# Grand Duos in up on the Website



## melliquor (Mar 5, 2009)

Did anybody know we were getting it this month?  Complety wasn't expecting it.

Now... i need to go to Mac and check these out.  Do you know what you are getting?


----------



## Luceuk (Mar 5, 2009)

I think just moon river, and it's partly because of the name


----------



## melliquor (Mar 5, 2009)

I am liking the look of Intenso, Grand Duo, Love Rock, & Moon River.  I can't get all of them though... going to cut it down to 2 or if I decide not to get Tippy then 3.


----------



## shmooby (Mar 5, 2009)

I really like the look of moon river and love rock... dont know whether to go to a counter and check them out or just order them online... They look so pretty


----------



## trollydolly (Mar 5, 2009)

I'm so in love with tippy and fun and games so I don't think i'm going to get anything from this collection.


----------



## NatalieMT (Mar 5, 2009)

I was expecting them to be added the same day as Hello Kitty and that was correct. I've got Moon River and Intenso currently in my bag! Moon River just looks so beautiful and I fancy something a little different so I figured Intenso will fill in that gap in my collection, I don't have a lot of blushes that are of a redder shade.
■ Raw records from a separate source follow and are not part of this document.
(** C2 (amended): once the header-size, magic, target-id and section-table
    checks have passed, the invalid-symbol-table error is raised exactly
    when the section table ends strictly after the declared symbol-table
    address (50 + section_count * 48 > symbol-table address), or the
    string-table address (symbol-table address + symbol_count * 18)
    exceeds the buffer length. *)
Theorem symtab_error_iff (h : heap) (data : loc) (buf : list byte) :
  h !! data = Some buf ->
  50 <= len buf -> hdr_magic buf = 0x0108 -> hdr_tid buf <> 0 ->
  50 + hdr_nsects buf * 48 <= len buf ->
  (CoffImage._load data h = inl (MemoryError BadSymbolTable) <->
   (50 + hdr_nsects buf * 48 > hdr_symtab_addr buf \/
    hdr_symtab_addr buf + hdr_nsyms buf * 18 > len buf)).
Proof.
  intros Hbuf Hge Hm Ht Hs.
  rewrite (load_chain h data buf Hbuf).
  unfold sectab_end, strtab_addr.
  destruct (Z.ltb_spec (len buf) 50); [lia|].
  destruct (Z.eqb_spec (hdr_magic buf) 264); [|lia]. simpl.
  destruct (Z.eqb_spec (hdr_tid buf) 0); [lia|].
  destruct (Z.gtb_spec (50 + hdr_nsects buf * 48) (len buf)); [lia|].
  destruct (Z.gtb_spec (50 + hdr_nsects buf * 48) (hdr_symtab_addr buf));
    destruct (Z.gtb_spec (hdr_symtab_addr buf + hdr_nsyms buf * 18) (len buf));
    simpl; try (split; [intros _; lia | reflexivity]).
  split; [|lia].
  destruct (_ || _); discriminate.
Qed.

Lemma symtab_error_iff_witness :
  CoffImage._load 1%positive ({[1%positive := img_symtab_overlap]} : heap)
  = inl (MemoryError BadSymbolTable).
Proof.
  assert (Hbuf : ({[1%positive := img_symtab_overlap]} : heap) !! 1%positive
                 = Some img_symtab_overlap) by reflexivity.
  apply (symtab_error_iff _ _ _ Hbuf); vm_compute; intuition congruence.
Defined.

(** ** [dataops.align] *)

(** C9, as stated for every non-zero alignment, is refuted by a negative
    alignment: [align 5 (-4)] is not the aligned case, returns
    [5 + (-4) - (5 mod (-4)) = 4], and 4 is not above 5. *)
Lemma align_above_refuted :
  ~ (forall value alignment : Z,
       alignment <> 0 -> value mod alignment <> 0 ->
       dataops.align value alignment = value + alignment - value mod alignment /\
       value < dataops.align value alignment).
Proof.
  intros Hclaim.
  destruct (Hclaim 5 (-4)) as [_ Habove]; [lia | vm_compute; congruence |].
  vm_compute in Habove. discriminate Habove.
Qed.

(** C9 (amended): for every integer value and every non-zero alignment,
    when value is an exact multiple of the alignment, align returns the
    alignment itself rather than value; when value is not a multiple, it
    returns value + alignment - (value mod alignment), which is a multiple
    of the alignment and, for a positive alignment, the next multiple above
    value (for a negative alignment, the next multiple below value); and
    align(value, 0) returns value unchanged. *)
Theorem align_cases (value alignment : Z) :
  let r := dataops.align value alignment in
  (alignment <> 0 -> value mod alignment = 0 -> r = alignment) /\
  (alignment <> 0 -> value mod alignment <> 0 ->
   r = value + alignment - value mod alignment /\
   (alignment | r) /\
   (0 < alignment ->
    value < r /\ forall m, (alignment | m) -> value < m -> r <= m) /\
   (alignment < 0 ->
    r < value /\ forall m, (alignment | m) -> m < value -> m <= r)) /\
  dataops.align value 0 = value.
Proof.
  cbv zeta. unfold dataops.align.
  split; [|split].
  - intros Ha Hm.
    destruct (Z.eqb_spec alignment 0); [lia|].
    destruct (Z.eqb_spec (value mod alignment) 0); [reflexivity | lia].
  - intros Ha Hm.
    destruct (Z.eqb_spec alignment 0); [lia|].
    destruct (Z.eqb_spec (value mod alignment) 0); [lia|].
    pose proof (Z.div_mod value alignment Ha) as Hdm.
    set (q := value / alignment) in *. set (rem := value mod alignment) in *.
    assert (Hr : value + alignment - rem = alignment * (q + 1)) by lia.
    split; [reflexivity|]. split; [|split].
    + exists (q + 1). lia.
    + intros Hpos.
      pose proof (Z.mod_pos_bound value alignment Hpos) as Hb. fold rem in Hb.
      split; [lia|].
      intros m [k ->] Hlt. rewrite Hr.
      assert (q < k) by nia. nia.
    + intros Hneg.
      pose proof (Z.mod_neg_bound value alignment Hneg) as Hb. fold rem in Hb.
      split; [lia|].
      intros m [k ->] Hlt. rewrite Hr.
      assert (q < k) by nia. nia.
  - reflexivity.
Qed.

Lemma align_cases_witness :
  dataops.align 8 4 = 4 /\ dataops.align 9 4 = 9 + 4 - 9 mod 4.
Proof.
  destruct (align_cases 8 4) as (Haligned & _ & _).
  destruct (align_cases 9 4) as (_ & Hnext & _).
  split.
  - apply Haligned; [lia | reflexivity].
  - apply Hnext; [lia | vm_compute; congruence].
Defined.

(** ** Lookup in the section table *)

Lemma py_getitem_inr {A} (l : list A) (k : Z) (x : A) :
  py_getitem l k = inr x <->
  (0 <= k < len l /\ l !! Z.to_nat k = Some x) \/
  (- len l <= k < 0 /\ l !! Z.to_nat (len l + k) = Some x).
Proof.
  unfold py_getitem.
  destruct (Z.ltb_spec k 0) as [Hneg|Hpos].
  - destruct (Z.leb_spec 0 (k + len l)); destruct (Z.ltb_spec (k + len l) (len l));
      cbn [andb]; try (split; [discriminate | intros [[? _]|[? _]]; lia]).
    rewrite (Z.add_comm k).
    destruct (l !! Z.to_nat (len l + k)) as [y|] eqn:Hy.
    + split; [intros [= ->]; right; split; [lia | reflexivity]|].
      intros [[? _]|[_ [= ->]]]; [lia | reflexivity].
    + split; [discriminate|]. intros [[? _]|[_ ?]]; [lia | discriminate].
  - destruct (Z.leb_spec 0 k); [|lia].
    destruct (Z.ltb_spec k (len l)); cbn [andb];
      [|split; [discriminate | intros [[? _]|[? _]]; lia]].
    destruct (l !! Z.to_nat k) as [y|] eqn:Hy.
    + split; [intros [= ->]; left; split; [lia | reflexivity]|].
      intros [[_ [= ->]]|[? _]]; [reflexivity | lia].
    + split; [discriminate|]. intros [[_ ?]|[? _]]; [discriminate | lia].
Qed.
(** * The auxiliary library of the Lua runtime (auxlib.go), embedded in Rocq

    The host-facing helpers of [auxlib.go] are translated function by
    function: argument checking ([CheckAny], [CheckString], [CheckOption],
    the [Opt*] family), error raising ([ArgError], [TypeError]), position
    strings ([Where]), dotted table paths ([FindTable]), module registration
    ([RegisterModule]), metamethod calls ([CallMeta]) and chunk execution
    ([DoString], [DoFile]).

    A Lua state is a record holding the register stack, the chain of call
    frames, a heap of tables, a heap of function objects and the two root
    tables.  Code that may raise a Lua error runs in a state-and-error
    monad: raising corresponds to Go's [panic] unwinding to the nearest
    protected call. *)

From stdpp Require Import gmap strings list pretty.

(** ** Values *)

(** Modelled from the spec: [LValueType] (value.go), the dynamic kind of a
    value; the eight kinds of the closed tagged union of the data model. *)
Inductive LValueType : Type :=
  | LTNil | LTBool | LTNumber | LTString
  | LTFunction | LTUserData | LTThread | LTTable.

Global Instance LValueType_eq_dec : EqDecision LValueType.
Proof. solve_decision. Defined.
(** * presto-template-starter-go: Markdown-with-frontmatter to Typst

    A shallow embedding of [main.go]: the frontmatter splitter
    ([splitFrontmatter]), the page set-up writer ([writePageSetup]), the
    tree renderer ([renderBody]) and the driver ([main]), followed by the
    properties of the specification that were checked against them.

    Go values are modelled as follows.
    - [[]byte] and [string] are [list byte]; [nil] and the empty slice are
      told apart by an [option] where the source returns [nil].
    - [int] is [Z]; lengths never come near 2^63, so no wrap-around is
      written out.
    - Indexing and slicing out of range panic in Go; they return [Panic]
      here and the callers are shown never to reach it.
    - The [bufio.Writer] is the list of bytes written so far; every write
      appends. *)

From Stdlib Require Import ZArith List Bool Lia.
From Stdlib Require Import Strings.Byte Strings.String Numbers.DecimalString.
Import ListNotations.

Local Open Scope Z_scope.
Local Set Warnings "-register-all".

(** ** Bytes *)

Definition bytes := list byte.

Definition LF : byte := x0a.
Definition CR : byte := x0d.
Definition QUOTE : byte := x22.
Definition BACKSLASH : byte := x5c.

(** [lit "abc"] is the byte slice of a source literal. *)
Definition lit (s : string) : bytes := list_byte_of_string s.

Definition len (s : bytes) : Z := Z.of_nat (List.length s).

(** ** Run-time panics *)

Inductive result (A : Type) : Type :=
| Ok (a : A)
| Panic.
Arguments Ok {A} a.
Arguments Panic {A}.

Definition bind {A B : Type} (r : result A) (k : A -> result B) : result B :=
  match r with
  | Ok a => k a
  | Panic => Panic
  end.

Notation "x <- r ;; k" := (bind r (fun x => k))
  (at level 100, r at next level, right associativity).

(** [s[lo:]] *)
Definition slice_from (s : bytes) (lo : Z) : result bytes :=
  if (0 <=? lo) && (lo <=? len s) then Ok (skipn (Z.to_nat lo) s) else Panic.

(** [s[:hi]] *)
Definition slice_to (s : bytes) (hi : Z) : result bytes :=
  if (0 <=? hi) && (hi <=? len s) then Ok (firstn (Z.to_nat hi) s) else Panic.

(** [s[i]] *)
Definition index (s : bytes) (i : Z) : result byte :=
  if (0 <=? i) && (i <? len s) then
    match nth_error s (Z.to_nat i) with
    | Some c => Ok c
    | None => Panic
    end
  else Panic.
I would go to my counter and check them out but by the time I get there, they may be sold out (tiny counter, very limited stock!) and at the moment online ordering just seems so much easier.


----------



## ritchieramone (Mar 6, 2009)

I'm going to pass on this collection. The blushes look pretty, but since I don't seem to suit many shades, I'm going to stick with what I've already got. March is an expensive month for me with birthdays, mother's day etc. anyway so I don't have much cash left for something I'd not get much use from.


----------



## i_luv_mac (Mar 23, 2009)

When are these going to be available in stores? I went to the Kensington store last Wednesday and I didn't see them there.


----------



## amber_j (Mar 23, 2009)

I have 4 on my 'to swatch' list - Grand Duo, Intenso, Light Over Dark, Hot Planet. But I'll probably skip the collection and save my money for my holiday next month.


----------



## Poison_Girl (Mar 24, 2009)

I got moon river at the weekend from the MAC counter in Fenwicks in Canterbury. Was not expecting to see them there, but completely fell in love with moon river and had to buy it!


----------



## Girl about town (Mar 24, 2009)

I Love moon river!!! its like nars orgasm but more frosty glowy xx


----------